Is it ever recommended to use mean/multiple imputation when using tree-based predictive models? Everytime that I am making some predictive model and I have missing data I impute categorical variables with something like "UNKNOWN" and numerical variables with some absurd number that will never be seen in practice (even if the variable is unbounded I can take the exponent of the variable and make the unknown values negative).
The main advantage is that the model knows that the variable is missing, which is not the case for say mean imputation. I can see that this could be disastrous in linear models or neural networks but in tree-based models this is handled really smoothly.
I know that there is a great deal of literature on missing data imputation, but when and why would I ever use these methods when missing data for predictive (tree-based) models?
 A: One reason you may not want to use "insert impossible value" methods is that means that your predictive model works conditional on the distribution of the data missingness remaining unchanged. Thus, if after building your tree model, it is realized that we can start using certain features more often, we can no longer use the model that was built using the "impute impossible value" method without retraining the model. 
In fact, this problem is even further compounded if the rates of missingness changes during the data collection process itself. Then, even immediately after building the model, it is already "out of date", as the current rates of missingness will be different than the rates of missingness during when the data was collected.  
To illustrate the issue, let's suppose a bank is building a database to help predict if clients will default on a loan.
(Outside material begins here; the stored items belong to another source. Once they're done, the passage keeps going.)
Lemma sync_loop_changes (session_id : Z) (pending_records : list SyncRecord.t) :
  forall (counters : nat * nat) (st : State),
  exists (counters' : nat * nat) (st' : State) (n : nat),
    sync_loop session_id pending_records counters st = (inr counters', st')
    /\ loop_changes n st st'
    /\ fst counters' = (fst counters + n)%nat.
Proof.
  induction pending_records as [|record rest IH]; intros counters st.
  - exists counters, st, 0%nat. split; [reflexivity|].
    split; [apply loop_changes_refl | simpl; lia].
  - destruct (sync_one_loop_changes session_id record counters st)
      as (c1 & st1 & n1 & Hone & Hch1 & Hn1).
    destruct (IH c1 st1) as (c2 & st2 & n2 & Hrest & Hch2 & Hn2).
    exists c2, st2, (n1 + n2)%nat. split.
    + simpl. unfold bind. rewrite Hone. exact Hrest.
    + split; [eapply loop_changes_trans; eassumption | lia].
Qed.

(** X7: the loop of a session, on any list of records and from any
    state, comes to its end without raising, and what it does to the
    state is bounded: the log, the conflict table and [self.conflicts]
    only grow; the conflicts it counts, the rows it adds to the conflict
    table and the records it adds to [self.conflicts] are the same
    conflicts, each stored unresolved under the strategy ['manual'];
    every tracked change is as it was or marked as synced; and the
    secondary store, the status, the clock and the server are not
    touched. *)
Theorem sync_loop_only_appends (session_id : Z) (pending_records : list SyncRecord.t) :
  forall (counters : nat * nat) (st : State),
  exists (counters' : nat * nat) (st' : State) (n : nat),
    sync_loop session_id pending_records counters st = (inr counters', st')
    /\ loop_changes n st st'
    /\ fst counters' = (fst counters + n)%nat.
Proof. apply sync_loop_changes. Qed.



(** The entry point is the session that fetches with
    [_get_pending_sync_records]. *)
Lemma synchronize_databases_is_synchronize_from :
  synchronize_databases = synchronize_from _get_pending_sync_records.
Proof. reflexivity. Qed.




(** ** Reading the status back *)

Lemma existsb_is_pending_false (rows : list SyncTracking.row) :
  existsb is_pending rows = false -> forall row, In row rows -> is_pending row = false.
Proof.
  intros H row Hin. destruct (is_pending row) eqn:E; [|reflexivity].
  rewrite <- H. symmetry. apply existsb_exists. exists row. split; assumption.
Qed.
Early in the data collection process, loan officers have the option to conduct a background investigation, but they almost never do for clients they deem as trustworthy. Thus, for the especially trustworthy customers, the background check variable is almost always missing. If you use the "impute impossible value" method, having a non-missing value for background checks indicates high risk. 
If background check rates don't change at all, then this "impute impossible value" method will likely still provide valid predictions. However, let's suppose the bank realizes that background checks are really helpful for assessing risk, so they change their policy to include background checks for everyone. Then, everyone will have a possible value for background checks and using the "impute impossible value" method, everyone will be flagged as "high risk". 
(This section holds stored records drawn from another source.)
(** [socket.makefile(mode)] for the two modes the client uses: a new raw
    stream, counted in [_io_refs], under a buffered reader or writer. *)
Definition socket_makefile (self : socket) (mode : str) : M Conn stream :=
  if str_eqb mode (lit "rb") then
    modify (set_in_raw Open) ;;;
    refs <- gets sock_io_refs ;;
    modify (set_sock_io_refs (refs + 1)) ;;;
    ret Input
  else if str_eqb mode (lit "wb") then
    modify (set_out_raw Open) ;;;
    refs <- gets sock_io_refs ;;
    modify (set_sock_io_refs (refs + 1)) ;;;
    modify (set_write_buf []) ;;;
    ret Output
  else raise ValueError.

(** [SocketIO.close]: the first close gives the reference back. *)
Definition SocketIO_close (s : stream) : M Conn unit :=
  st <- gets (raw_of s) ;;
  match st with
  | Open =>
      modify (set_raw s Closed) ;;;
      socket__decref_socketios ClientSocket
  | _ => ret tt
  end.

Definition check_open (s : stream) : M Conn unit :=
  st <- gets (raw_of s) ;;
  match st with
  | Open => ret tt
  | _ => raise ValueError
  end.

(** [SocketIO.write] and [SocketIO.read]. *)
Definition SocketIO_write (s : stream) (data : bytes) : M Conn nat :=
  check_open s ;;; sys_send data.

Definition SocketIO_read (s : stream) (size : nat) : M Conn bytes :=
  check_open s ;;; sys_recv size.

(* ================================================================== *)
(** * The buffered streams ([io.BufferedReader], [io.BufferedWriter]) *)

(** Sends what the writer holds; the buffer is kept if the send fails. *)
Definition _flush_unlocked : M Conn unit :=
  buf <- gets write_buf ;;
  match buf with
  | [] => ret tt
  | _ :: _ =>
      SocketIO_write Output buf ;;;
      modify (set_write_buf [])
  end.

(** [flush()]: nothing to do on a reader. *)
Definition buffered_flush (s : stream) : M Conn unit :=
  check_open s ;;;
  match s with
  | Output => _flush_unlocked
  | Input => ret tt
  end.

(** [close()]: flush, then close the raw stream whether or not the flush
    went through; closing twice is allowed. *)
Definition buffered_close (s : stream) : M Conn unit :=
  st <- gets (raw_of s) ;;
  match st with
  | Open => try_finally (buffered_flush s) (SocketIO_close s)
  | _ => ret tt
  end.

(** [IOBase.__enter__] and [IOBase.__exit__]. *)
Definition IOBase_enter (s : stream) : M Conn stream :=
  check_open s ;;; ret s.
Definition IOBase_exit (s : stream) : M Conn unit := buffered_close s.

(** [BufferedWriter.write]: data that fits is kept; otherwise what is held
    goes out first, and data larger than the buffer goes out at once. *)
Definition BufferedWriter_write (data : bytes) : M Conn nat :=
  check_open Output ;;;
  buf <- gets write_buf ;;
  if len data <=? DEFAULT_BUFFER_SIZE - len buf then
    modify (set_write_buf (buf ++ data)) ;;; ret (length data)
  else
    _flush_unlocked ;;;
    (if DEFAULT_BUFFER_SIZE <? len data
     then SocketIO_write Output data ;;; ret tt
     else modify (set_write_buf data)) ;;;
    ret (length data).

(** [BufferedReader.read1(size)]: at most one [recv]. *)
Definition BufferedReader_read1 (size : nat) : M Conn bytes :=
  check_open Input ;;;
  match size with
  | O => ret []
  | S _ => SocketIO_read Input size
  end.

(* ================================================================== *)
(** * [connect] *)

Definition BinaryIO : Type := stream.

(** The generator of the source with the caller's block in the place of
    [yield]: what [with connect(path) as streams: body(streams)] runs. *)
Definition connect {T} (socket_path : Path)
    (body : BinaryIO * BinaryIO -> M Conn T) : M Conn T :=
  with_ (socket_socket AF_UNIX SOCK_STREAM) socket_exit
    (fun client_socket =>
       socket_connect client_socket (str_of_path socket_path) ;;;
       with_ (s <- socket_makefile client_socket (lit "rb") ;; IOBase_enter s)
             IOBase_exit
         (fun input_channel =>
            with_ (s <- socket_makefile client_socket (lit "wb") ;;
                   IOBase_enter s)
                  IOBase_exit
              (fun output_channel =>
                 body (input_channel, output_channel)))).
Cross validation will not catch this issue, as the missingness distribution will be the same between the training and testing sets. So even though the "impute impossible value" method may lead to pretty results during cross-validation, this will lead to poor predictions upon deployment!
Note that you will essentially need to throw away all your data everytime your data collection policy changes! Alternatively, if you can correctly impute the missing values and their uncertainty, you can now use the data that was collected under the old policy. 
A: I disagree. You can use "missing" as an additional set of information, just as anything else. Imputation, in this case, emphasizes the lack of information along some dimension in your sample. That could have additional explanatory power.
The issue is more that "missing" will become a dichotomic variable and mixing it with continous one can lead to inefficient state space segmentation in the way the regression trees are constructed. The key is to force the tree to only split dichotomically too, too increase efficiency. In other words, your split decision is already known beforehand.
It does not really matter whether the frequency of the missing values increase or decrease. This is more related to the problem being stationary or not and has nothing specifically to do with the decision tree.
Non-stationarity is handled via updating of decision trees or using an ensemble of decision trees.